Abstract: Acinetobacter baumannii is a common cause of health care associated infections worldwide. A. pittii
is an opportunistic pathogen also frequently isolated from Acinetobacter infections other than those
from A. baumannii. Knowledge of Acinetobacter virulence factors and their role in pathogenesis is
scarce. Also, there are no detailed published reports on the interactions between A. pittii and human
phagocytic cells. Using confocal laser and scanning electron microscopy, immunofluorescence, and
live-cell imaging, our study shows that immediately after bacteria-cell contact, neutrophils rapidly and
continuously engulf and kill bacteria during at least 4 hours of infection in vitro. After 3 h of infection,
neutrophils start to release neutrophil extracellular traps (NETs) against Acinetobacter.
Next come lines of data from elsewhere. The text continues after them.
(* ===== verification/BackupSpec.v ===== *)
(** * What a backup holds

    [backup_restores]: the backup command of the client, the snapshot stream of the
    server, the archive of the engine and the opening of a database taken together.
    A backup that reports success holds the whole archive, and the archive restores
    the database. *)

From S2P Require Import Prelude GoFloat GoTime GoJson Value Query Store Disk Segment Index SecIndex Meta Collection Steps CollectionSpec Scan Open OpenSpec Broker Replica Database DatabaseSpec Cluster Snapshot SnapshotSpec Compactor TxManager Grpc SnapshotRpc Cli.

(** ** The file of the client *)
Lemma append_ok_files p b w u w' : append_file p b w = (Ok u, w') → w_files w' = <[p := default [] (w_files w !! p) ++ b]> (w_files w).
Proof. intros H. unfold append_file, append_bytes, mbind, SE_bind in H. destruct w as [fs [|[k|] os] t sd]; cbn in H; by simplify_eq. Qed.

Lemma append_all_files p bs w u w' old : w_files w !! p = Some old → for_each (append_file p) bs w = (Ok u, w') →
  w_files w' = <[p := old ++ concat bs]> (w_files w).
Proof.
  revert w old. induction bs as [|b bs IH]; intros w old Hp; cbn [for_each]; intros Hrun.
  - injection Hrun as _ <-. rewrite app_nil_r. by rewrite insert_id.
  - apply bind_inv_ok in Hrun as (v & w1 & H1 & H2). apply append_ok_files in H1. rewrite Hp in H1. cbn in H1.
    rewrite (IH w1 (old ++ b)); [|by rewrite H1, lookup_insert_eq|done]. rewrite H1, insert_insert_eq. by rewrite concat_cons, app_assoc.
Qed.

Lemma append_all_nofault p bs w : no_faults w → ∃ w', for_each (append_file p) bs w = (Ok tt, w') ∧ no_faults w'.
Proof.
  revert w. induction bs as [|b bs IH]; intros w Hw; cbn [for_each]; [by exists w|].
  erewrite bind_ok by (by apply append_file_nofault). by apply IH.
Qed.

Section backup.
Context {sha : Sha256} {arch : Archive} {arch_laws : ArchiveLaws} {gz : Gzip} {gz_laws : GzipLaws}.

(** A backup that succeeds: the snapshot was answered and its messages are the file. *)
Lemma backup_ok room dest st w n st' w' : backupCmd room dest (st, w) = (Ok n, (st', w')) →
  ∃ k, rpc_Snapshot (MkSink [] room) st = (Reply tt, k, st') ∧ n = Z.of_nat (length (concat (sk_sent k))) ∧
    w_files w' = <[dest := concat (sk_sent k)]> (w_files w).
Proof.
  unfold backupCmd. destruct (rpc_Snapshot (MkSink [] room) st) as [[r k] st1]. destruct (save_stream _ _ _ w) as [total w1] eqn:Hrun.
  intros [= -> <- <-]. exists k. apply bind_inv_ok in Hrun as ([] & w2 & H1 & Hrun). apply bind_inv_ok in Hrun as (u & w3 & H2 & Hrun).
  apply bind_inv_ok in Hrun as (v & w4 & H3 & Hrun). apply bind_inv_ok in Hrun as (x & w5 & H4 & Hrun). apply bind_inv_ok in Hrun as ([] & w6 & H5 & Hrun).
  injection Hrun as <- <-. destruct r as [[]|c]; [|done]. injection H4 as _ <-. injection H2 as _ <-.
  split_and!; [done|done|]. rewrite (syscall_ok_files _ _ H5). rewrite (append_all_files _ _ _ _ _ [] (lookup_insert_eq _ _ _) H3). cbn.
  by rewrite insert_insert_eq, (syscall_ok_files _ _ H1).
Qed.

Lemma backup_succeeds dest st w k st' : no_faults w → rpc_Snapshot (MkSink [] None) st = (Reply tt, k, st') →
  ∃ n w', backupCmd None dest (st, w) = (Ok n, (st', w')).
Proof.
  intros Hw Hs. unfold backupCmd. rewrite Hs. unfold save_stream. erewrite bind_ok by (by apply syscall_nofault). erewrite bind_ok by reflexivity.
  destruct (append_all_nofault dest (sk_sent k) (set_files (<[dest := []]> (w_files w)) w) Hw) as (w1 & H1 & Hw1).
  erewrite bind_ok by exact H1. erewrite bind_ok by reflexivity. erewrite bind_ok by (by apply syscall_nofault). eauto.
Qed.

(** [C4] A backup restores the database.  The database holds its collections under
    plain names in directories of these names, each with its invariant, no stray
    segment files and metadata that covers its sealed ids ([archivable]), and the
    paths can be named in an archive.  With a connection that carries everything and
    no failing system call the command succeeds.  Whenever it reports success,
    however many messages the connection carries and whichever system calls of the
    server and of the client fail on the way, the server's collections are as before
    with no files changed but those of secondary indexes, the destination holds as
    many bytes as reported and no other file of the client changed; and these bytes,
    unpacked into a fresh data directory and opened there with any configuration,
    system calls succeeding, give exactly the same collections, each with the same
    log. *)
Theorem backup_restores (s : GRPCServer) (h : Host) (w : World) (L : logs_of) (room : option nat) (dest : string) :
  Forall (archivable (db_dataDir (gs_db s)) L) (copies_of (gs_db s) (calm (h_world h))) →
  Forall (λ f, tar_name f.1 = true) (sk_sent (SnapshotTo (gs_db s) (MkSink [] None, h_world h)).2.1) →
  (room = None → no_faults (h_world h) → no_faults w → ∃ n st' w', backupCmd room dest (s, h, w) = (Ok n, (st', w'))) ∧
  ∀ n st' w', backupCmd room dest (s, h, w) = (Ok n, (st', w')) →
    ∃ w1 archive, st' = (s, MkHost w1 (h_dirs h)) ∧ kept_apart (sorted_pairs (db_collections (gs_db s))) (w_files (h_world h)) (w_files w1) ∧
      w_files w' = <[dest := archive]> (w_files w) ∧ n = Z.of_nat (length archive) ∧
      ∀ d' cfg h', fresh_host d' h' →
        ∃ h2 db' h3, extractSnapshot archive None d' h' = (Ok tt, h2) ∧ OpenDB d' cfg h2 = (Ok db', h3) ∧
          restores (copies_of (gs_db s) w1) L d' db' (h_world h3).
Proof.
  intros Ha Ht. pose proof (rpc_Snapshot_spec s h room) as Hspec. split.
  - intros -> Hw Hcw. assert (calm (h_world h) = h_world h) as Hcalm by (unfold no_faults in Hw; destruct h as [[] ?]; cbn in *; by subst).
    rewrite Hcalm in Ha. destruct (snapshot_restores (gs_db s) (h_world h) L Hw Ha) as (entries & w1 & E & _). unfold archive_file in *. rewrite E in Hspec.
    destruct (rpc_Snapshot (MkSink [] None) (s, h)) as [[[[]|c] k] st1] eqn:Hs; [|by destruct Hspec].
    destruct (backup_succeeds dest (s, h) w k st1 Hcw Hs) as (n & w' & H). eauto.
  - intros n st' w' (k & Hs & -> & Hf)%backup_ok. rewrite Hs in Hspec. unfold archive_file in *.
    destruct (SnapshotTo (gs_db s) (MkSink [] None, h_world h)) as [[u|e] [files w1]] eqn:E; [|done]. destruct Hspec as [-> [Hc _]].
    apply (SnapshotTo_ok (calm (h_world h))) in E as (entries & copies & -> & S2 & S3 & S4 & S5).
    2:{ intros name c Hin%elem_of_sorted_pairs. unfold copies_of in Ha. rewrite Forall_fmap, Forall_forall in Ha. apply (Ha _ Hin). }
    cbn [snd fst sk_sent] in *. unfold archive_bytes in Hc. rewrite (gz_whole entries Ht) in Hc. rewrite Hc in *. exists w1, (tar_gz entries).
    split_and!; [done..|]. intros d' cfg h' Hfresh. by apply (copies_restore (gs_db s) (h_world h) (calm (h_world h)) L copies entries).
Qed.
End backup.

(** ** Witness *)

(** A compressor that writes everything at the end. *)
Definition lazy_gzip (arch : Archive) : Gzip := {| gz_file _ _ := []; gz_close_tar _ := []; gz_close l := [tar_gz l] |}.

Lemma lazy_gzip_laws arch : @GzipLaws arch (lazy_gzip arch).
Proof.
  split. intros l _. assert (@gz_files (lazy_gzip arch) [] l = []) as ->; [|apply app_nil_r].
  generalize (@nil archive_file). induction l as [|f l IH]; intros b; [done|apply IH].
Qed.

Definition demo_service : GRPCServer := NewGRPCServer demo_db 0.
Definition demo_host : Host := MkHost demo_world {["u"]}.
Definition demo_backup (room : option nat) : result Z * (GRPCServer * Host * World) :=
  @backupCmd length_digest (lazy_gzip plain_archive) room "b.tar.gz" (demo_service, demo_host, h_world no_host).

(** A connection that breaks leaves an incomplete file, and the command says so. *)
Example broken_backup_reported : (demo_backup (Some 0)).1 = Err ErrOther ∧ w_files (demo_backup (Some 0)).2.2 !! "b.tar.gz" = Some [].
Proof. split; vm_compute; reflexivity. Qed.

Lemma backup_restores_witness :
  ∃ n st' w' w1 archive, demo_backup None = (Ok n, (st', w')) ∧ w_files w' = <["b.tar.gz" := archive]> (w_files (h_world no_host)) ∧
    ∃ h2 db' h3, @extractSnapshot plain_archive archive None "r" no_host = (Ok tt, h2) ∧
      @OpenDB length_digest "r" ring_of_four h2 = (Ok db', h3) ∧ restores (copies_of demo_db w1) demo_logs "r" db' (h_world h3).
Proof.
  assert (forallb (λ f, tar_name f.1) (sk_sent (@SnapshotTo length_digest _ _ demo_db (MkSink [] None, demo_world)).2.1) = true) as Ht
    by (vm_compute; reflexivity).
  destruct (@backup_restores length_digest plain_archive plain_archive_laws (lazy_gzip plain_archive) (lazy_gzip_laws plain_archive)
    demo_service demo_host (h_world no_host) demo_logs None "b.tar.gz" demo_archivable (tar_names _ Ht)) as [Hrun Hok].
  destruct (Hrun eq_refl eq_refl eq_refl) as (n & st' & w' & E). destruct (Hok n st' w' E) as (w1 & archive & _ & _ & Hf & _ & Hr).
  exists n, st', w', w1, archive. split; [exact E|]. split; [exact Hf|]. apply (Hr "r" ring_of_four no_host (no_host_fresh "r")).
Defined.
DNA in NETs
colocalizes well with human histone H3 and with the specific neutrophil elastase. We have observed
that human neutrophils use large filopodia as cellular tentacles to sense local environment but also to
detect and retain bacteria during phagocytosis. Furthermore, co-cultivation of neutrophils with human
differentiated macrophages before infections shows that human neutrophils, but not macrophages,
are key immune cells to control Acinetobacter. Although macrophages were largely activated by both
bacterial species, they lack the phagocytic activity demonstrated by neutrophils.